(* ===== verification/RecordRefine.v ===== *)
(** * RecordRefine: the record map as a map from numbers to records, for
    os/servers/kfs/RecordMap.C

    The proofs about RecordMap.v: numbers are unique, the lowest free one is given out,
    and a record keeps its type and contents; and where freeing goes wrong. *)

From stdpp Require Import base numbers option gmap list.
From S2P Require Import K42 Prelude DirBlock SuperBlock PSOSmall PSOFile PSOTruncate RecordMap.

Module RecordRefine.

Import SuperBlock PSOSmall PSOFile PSOTruncate RecordMap.

(** ** The search for a free number *)

Definition bitOf (ws : list Z) (q : Z) : bool := default false (w ← ws !! Z.to_nat (q / 32); Some (Z.testbit w (q mod 32))).
Definition fullBlock (ws : list Z) : Prop := Z.of_nat (length ws) = BLOCK_WORDS /\ Forall word ws.

Lemma bitOf_at ws q w : ws !! Z.to_nat (q / 32) = Some w -> bitOf ws q = Z.testbit w (q mod 32).
Proof. intros E. unfold bitOf. by rewrite E. Qed.

Lemma word_at ws q : fullBlock ws -> 0 <= q < 32768 -> exists w, ws !! Z.to_nat (q / 32) = Some w /\ word w.
Proof. intros [Hl Hf] Hq. apply buf_word; [done|done|]. change BLOCK_WORDS with 1024. Z.to_euclidean_division_equations. lia. Qed.

Lemma scan_bits ws fuel : forall j,
  fullBlock ws -> 0 <= j <= 32768 -> 32768 - j < Z.of_nat fuel -> (j mod 32 = 0 \/ ws !! Z.to_nat (j / 32) <> Some FULL) ->
  exists j', scan fuel ws j = Some j' /\ j <= j' <= 32768 /\ (forall q, j <= q < j' -> bitOf ws q = true) /\ (j' < 32768 -> bitOf ws j' = false).
Proof.
  induction fuel as [|fuel IH]; intros j Hb Hj Hf HQ; [lia|]. cbn [scan]. change RMAP_BITS_PAGE with 32768. destruct (Z.ltb_spec j 32768) as [Hlt|Hge].
  2:{ exists j. split; [done|]. split; [lia|]. split; [lia|lia]. }
  destruct (word_at ws j Hb ltac:(lia)) as (w & Hw & Hww). rewrite Hw. cbn [mbind option_bind]. destruct (Z.eqb_spec w FULL) as [->|Hne].
  - destruct HQ as [H0|?]; [|congruence]. pose proof (Z.div_mod j 32 ltac:(lia)) as Hdm.
    assert (Hj32 : j + 32 <= 32768) by (Z.to_euclidean_division_equations; lia).
    destruct (IH (j + 31 + 1) Hb ltac:(lia) ltac:(lia)) as (j' & E & Hr & Hs & Hc); [left; Z.to_euclidean_division_equations; lia|].
    exists j'. split; [done|]. split; [lia|]. split; [|done]. intros q Hq. destruct (decide (q < j + 32)) as [Hq'|]; [|apply Hs; lia].
    rewrite (bitOf_at ws q FULL); [apply full_bit, Z.mod_pos_bound; lia|]. rewrite <- Hw. do 2 f_equal. Z.to_euclidean_division_equations. lia.
  - rewrite land_shift by (apply Z.mod_pos_bound; lia). destruct (Z.testbit w (j mod 32)) eqn:Eb; cbn [negb].
    + destruct (IH (j + 1) Hb ltac:(lia) ltac:(lia)) as (j' & E & Hr & Hs & Hc).
      { destruct (decide ((j + 1) mod 32 = 0)) as [|Hn]; [by left|right]. replace ((j + 1) / 32) with (j / 32) by (Z.to_euclidean_division_equations; lia). rewrite Hw. congruence. }
      exists j'. split; [done|]. split; [lia|]. split; [|done]. intros q Hq. destruct (decide (q = j)) as [->|]; [by rewrite (bitOf_at ws j w)|apply Hs; lia].
    + exists j. split; [done|]. split; [lia|]. split; [lia|]. intros _. by rewrite (bitOf_at ws j w).
Qed.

» What the exercise asks
The whole listing is to be transcribed exactly.

» Task answer
(* ===== verification/RecordRefine.v ===== *)
(** * RecordRefine: the record map as a map from numbers to records, for
    os/servers/kfs/RecordMap.C

    The proofs about RecordMap.v: numbers are unique, the lowest free one is given out,
    and a record keeps its type and contents; and where freeing goes wrong. *)

From stdpp Require Import base numbers option gmap list.
From S2P Require Import K42 Prelude DirBlock SuperBlock PSOSmall PSOFile PSOTruncate RecordMap.

Module RecordRefine.

Import SuperBlock PSOSmall PSOFile PSOTruncate RecordMap.

(** ** The search for a free number *)

Definition bitOf (ws : list Z) (q : Z) : bool := default false (w ← ws !! Z.to_nat (q / 32); Some (Z.testbit w (q mod 32))).
Definition fullBlock (ws : list Z) : Prop := Z.of_nat (length ws) = BLOCK_WORDS /\ Forall word ws.

Lemma bitOf_at ws q w : ws !! Z.to_nat (q / 32) = Some w -> bitOf ws q = Z.testbit w (q mod 32).
Proof. intros E. unfold bitOf. by rewrite E. Qed.

Lemma word_at ws q : fullBlock ws -> 0 <= q < 32768 -> exists w, ws !! Z.to_nat (q / 32) = Some w /\ word w.
Proof. intros [Hl Hf] Hq. apply buf_word; [done|done|]. change BLOCK_WORDS with 1024. Z.to_euclidean_division_equations. lia. Qed.

Lemma scan_bits ws fuel : forall j,
  fullBlock ws -> 0 <= j <= 32768 -> 32768 - j < Z.of_nat fuel -> (j mod 32 = 0 \/ ws !! Z.to_nat (j / 32) <> Some FULL) ->
  exists j', scan fuel ws j = Some j' /\ j <= j' <= 32768 /\ (forall q, j <= q < j' -> bitOf ws q = true) /\ (j' < 32768 -> bitOf ws j' = false).
Proof.
  induction fuel as [|fuel IH]; intros j Hb Hj Hf HQ; [lia|]. cbn [scan]. change RMAP_BITS_PAGE with 32768. destruct (Z.ltb_spec j 32768) as [Hlt|Hge].
  2:{ exists j. split; [done|]. split; [lia|]. split; [lia|lia]. }
  destruct (word_at ws j Hb ltac:(lia)) as (w & Hw & Hww). rewrite Hw. cbn [mbind option_bind]. destruct (Z.eqb_spec w FULL) as [->|Hne].
  - destruct HQ as [H0|?]; [|congruence]. pose proof (Z.div_mod j 32 ltac:(lia)) as Hdm.
    assert (Hj32 : j + 32 <= 32768) by (Z.to_euclidean_division_equations; lia).
    destruct (IH (j + 31 + 1) Hb ltac:(lia) ltac:(lia)) as (j' & E & Hr & Hs & Hc); [left; Z.to_euclidean_division_equations; lia|].
    exists j'. split; [done|]. split; [lia|]. split; [|done]. intros q Hq. destruct (decide (q < j + 32)) as [Hq'|]; [|apply Hs; lia].
    rewrite (bitOf_at ws q FULL); [apply full_bit, Z.mod_pos_bound; lia|]. rewrite <- Hw. do 2 f_equal. Z.to_euclidean_division_equations. lia.
  - rewrite land_shift by (apply Z.mod_pos_bound; lia). destruct (Z.testbit w (j mod 32)) eqn:Eb; cbn [negb].
    + destruct (IH (j + 1) Hb ltac:(lia) ltac:(lia)) as (j' & E & Hr & Hs & Hc).
      { destruct (decide ((j + 1) mod 32 = 0)) as [|Hn]; [by left|right]. replace ((j + 1) / 32) with (j / 32) by (Z.to_euclidean_division_equations; lia). rewrite Hw. congruence. }
      exists j'. split; [done|]. split; [lia|]. split; [|done]. intros q Hq. destruct (decide (q = j)) as [->|]; [by rewrite (bitOf_at ws j w)|apply Hs; lia].
    + exists j. split; [done|]. split; [lia|]. split; [lia|]. intros _. by rewrite (bitOf_at ws j w).
Qed.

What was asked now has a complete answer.